From Bhopal to Bhubaneswar, Bengaluru to Jammu, Aashima Dogra and Nandita Jayaraj engage in thought-provoking conversations with renowned scientists, such as Gagandeep Kang, Rohini Godbole, Kiran Mazumdar-Shaw and Prajval Shastri, as well as researchers at carlier stages of their scientific careers. These dialogues about the triumphs and challenges faced by women offer fresh perspectives on the gender gap that continues to haunt Indian science today.
Our labs are brimming with inspiring stories of women persisting in science despite facing apathy, stereotypes, sexism and other systemic challenges. These stories reveal both a broken system and the attempts by extraordinary women working to fix it. By questioning whether India is doing enough to support its women in science and if Western models of science and feminism can truly be applied in India, the authors not only offer a comprehensive examination of the state of women in science but also a road map for the way forward.

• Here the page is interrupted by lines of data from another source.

(** GR-002. *)
Definition orphans (gd : GraphDefinition) : list Diagnostic :=
  if bool_decide (1 < length (gd_Nodes gd)) then
    let hasInbound : gset string := list_to_set (map ed_Target (gd_Edges gd)) in
    let hasOutbound : gset string := list_to_set (map ed_Source (gd_Edges gd)) in
    range_diags (λ i node,
      if negb (bool_decide (nd_ID node ∈ hasInbound)) && negb (bool_decide (nd_ID node ∈ hasOutbound))
      then [mkDiag "GR-002" SeverityWarning
              [PS "Node "; PQ (nd_ID node); PS " has no inbound or outbound edges"]
              (index_path "nodes" i "")]
      else []) (gd_Nodes gd)
  else [].

Definition hasEdgeRefErrors (diags : list Diagnostic) : bool :=
  existsb (λ d, bool_decide (d_Code d = "GR-001")) diags.

(** The tables of [detectCycle]: successors with multiplicity, and in-degrees. *)
Definition def_successors (edges : list EdgeDef) : gmap string (list string) :=
  foldl (λ m e, <[ed_Source e := adj m (ed_Source e) ++ [ed_Target e]]> m) ∅ edges.

Definition def_in_degrees (gd : GraphDefinition) : gmap string Z :=
  foldl (λ deg e, <[ed_Target e := (deg_get deg (ed_Target e) + 1)%Z]> deg)
    (foldl (λ deg n, <[nd_ID n := 0%Z]> deg) ∅ (gd_Nodes gd)) (gd_Edges gd).

(** The worklist of [detectCycle], which counts the visited nodes. *)
Fixpoint detect_loop (succ : string → list string) (fuel : nat) (deg : gmap string Z)
    (queue : list string) (visited : nat) : option (gmap string Z * nat) :=
  match queue with
  | [] => Some (deg, visited)
  | current :: queue' =>
      match fuel with
      | 0 => None
      | S fuel' =>
          let '(deg', queue'') := reduce_degrees (succ current) deg queue' in
          detect_loop succ fuel' deg' queue'' (S visited)
      end
  end.

(** [None]: the loop did not end within the fuel, which never happens
    ([detectCycle_total]); [Some None]: the empty description, no cycle. *)
Definition detectCycle (gd : GraphDefinition) : option (option (list part)) :=
  let inDegree := def_in_degrees gd in
  let successors := def_successors (gd_Edges gd) in
  let queue := filter (λ id, deg_get inDegree id = 0%Z) (map nd_ID (gd_Nodes gd)) in
  match detect_loop (adj successors) (length (gd_Nodes gd) + length (gd_Edges gd))
          inDegree queue 0 with
  | None => None
  | Some (deg, visited) =>
      if bool_decide (visited < length (gd_Nodes gd)) then
        let cycleNodes := filter (λ id, (0 < deg_get deg id)%Z) (map nd_ID (gd_Nodes gd)) in
        Some (Some [PS "nodes involved: "; PL cycleNodes])
      else Some None
  end.

(** *** Conditional nodes (CN-001 .. CN-006) *)

Section Conditional.
(** The registered expression validator: [None] when none is registered, and a
    validator returns the syntax error, if any. *)
Context (registeredExprValidator : option (string → option error)).

Definition out_edges (edges : list EdgeDef) : gmap string (gset string) :=
  foldl (λ m e, <[ed_Source e := {[ed_Target e]} ∪ default ∅ (m !! ed_Source e)]> m) ∅ edges.

Definition check_condition (outEdges : gmap string (gset string)) (node : NodeDef)
    (prefix : string) (j : nat) (condRaw : value) : list Diagnostic :=
  match value_map condRaw with
  | None => []
  | Some cond =>
      let condPath := prefix ^^ index_path ".config.conditions" j "" in
      let name := string_or_empty (cond !! "name") in
      let expression := string_or_empty (cond !! "expression") in
      (if bool_decide (name = "error") || bool_decide (name = "_metadata") then
         [mkDiag "CN-005" SeverityError
            [PS "Conditional node "; PQ (nd_ID node); PS ": condition name "; PQ name;
             PS " is reserved"] (condPath ^^ ".name")]
       else []) ++
      (match registeredExprValidator with
       | Some validate =>
           if bool_decide (expression = EmptyString) then []
           else match validate expression with
                | Some err =>
                    [mkDiag "CN-004" SeverityError
                       [PS "Conditional node "; PQ (nd_ID node); PS ": condition "; PQ name;
                        PS " has invalid expression: "; PE err] (condPath ^^ ".expression")]
                | None => []
                end
       | None => []
       end) ++
      (if bool_decide (name = EmptyString) then []
       else if bool_decide (size (default ∅ (outEdges !! nd_ID node)) = 0) then
         [mkDiag "CN-001" SeverityWarning
            [PS "Conditional node "; PQ (nd_ID node); PS ": condition "; PQ name;
             PS " has no downstream edges"] condPath]
       else [])
  end.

AASHIMA DOGRA is a freelance science writer and editor. Her time in a Pune lab pushed her to embrace her love for science stories and pursue a master's degree in science communication in 2009. Since then, she has enjoyed researching and creating engaging science media that has been published on various platforms for Indian as well as international audiences. She was an editor at a children's science magazine, where she met Nandita. Aashima has people she calls home in Austria and India.
NANDITA JAYARAJ completed her master's in bioinformatics and a diploma in journalism.in 2012. She has since been writing, editing and creating various kinds of science media. Her work has appeared in publications such as The Hindu, Scroll.in, TheWire.in and Mongabay-India. She is also an author of several children's books, such as Anna's Extraordinary Adventures with Weather and 31 Fantastic Adventures in Science, which she co-authored with Aashima Dogra. Nandita loves to travel and spends most of her time with friends and family in Kerala and Karnataka.
In 2016, Nandita and Aashima embarked upon a cross-country tour across Indian science laboratories, an exercise they dubbed 'Lab Hopping! This evolved into one of India's most well-known (and one of the only science-centric) feminist media projects, thelifeofscience.com. The duo have worked on several projects and this is their second book together.
I was once introduced by a senior biologist at a lecture I was I giving, with the comment that I was an unusual woman. Unusual because I happened to be good at mathematics.
It was a moment that left me momentarily bewildered, vacillating between gratitude and offence. In the end, the audience answered on my behalf, gently admonishing the old gentleman with a ripple of mocking laughter. I can still remember the look of confusion on his face. To his mind, he was just paying me a compliment. He didn't realize that, in so doing, he was insulting all women.
It was a minor error on his part, but it pointed to a widespread problem. There remain lingering doubts in the hearts of many people that women can really do science, or at least do it as well as men. Thankfully, it is a fallacy that's undermined with every passing year as more women reach the peaks of their departments, join scientific academies and win Nobel Prizes-slowly undoing long legacies of deliberate exclusion. When, years ago, I had the pleasure of being on a panel on sexism in science with Biocon's Kiran Mazumdar Shaw (who was also interviewed for this book), she struck me as the most self-assured person I had ever met. She took no nonsense. Time is proving the sexist dinosaurs wrong. Eventually, all they will be left with is the sound of mocking laughter ringing in their ears.
But there's a long way to go until that day, and the wait is made longer by our failures to fix the deep-rooted problems that keep women from progressing in academia as quickly as men. The public might expect science these days to be a bastion of meritocracy and collegiate fairness-a world in which everyone is equal-but of course, as anyone who has actually worked in a lab will know, nothing could be further from the truth. Ego, status, money, honour, politics and prejudice-they all affect the work of researchers everywhere in the world. Scientists are human, after all. They're not gods (as much as some of them would like us to believe they are).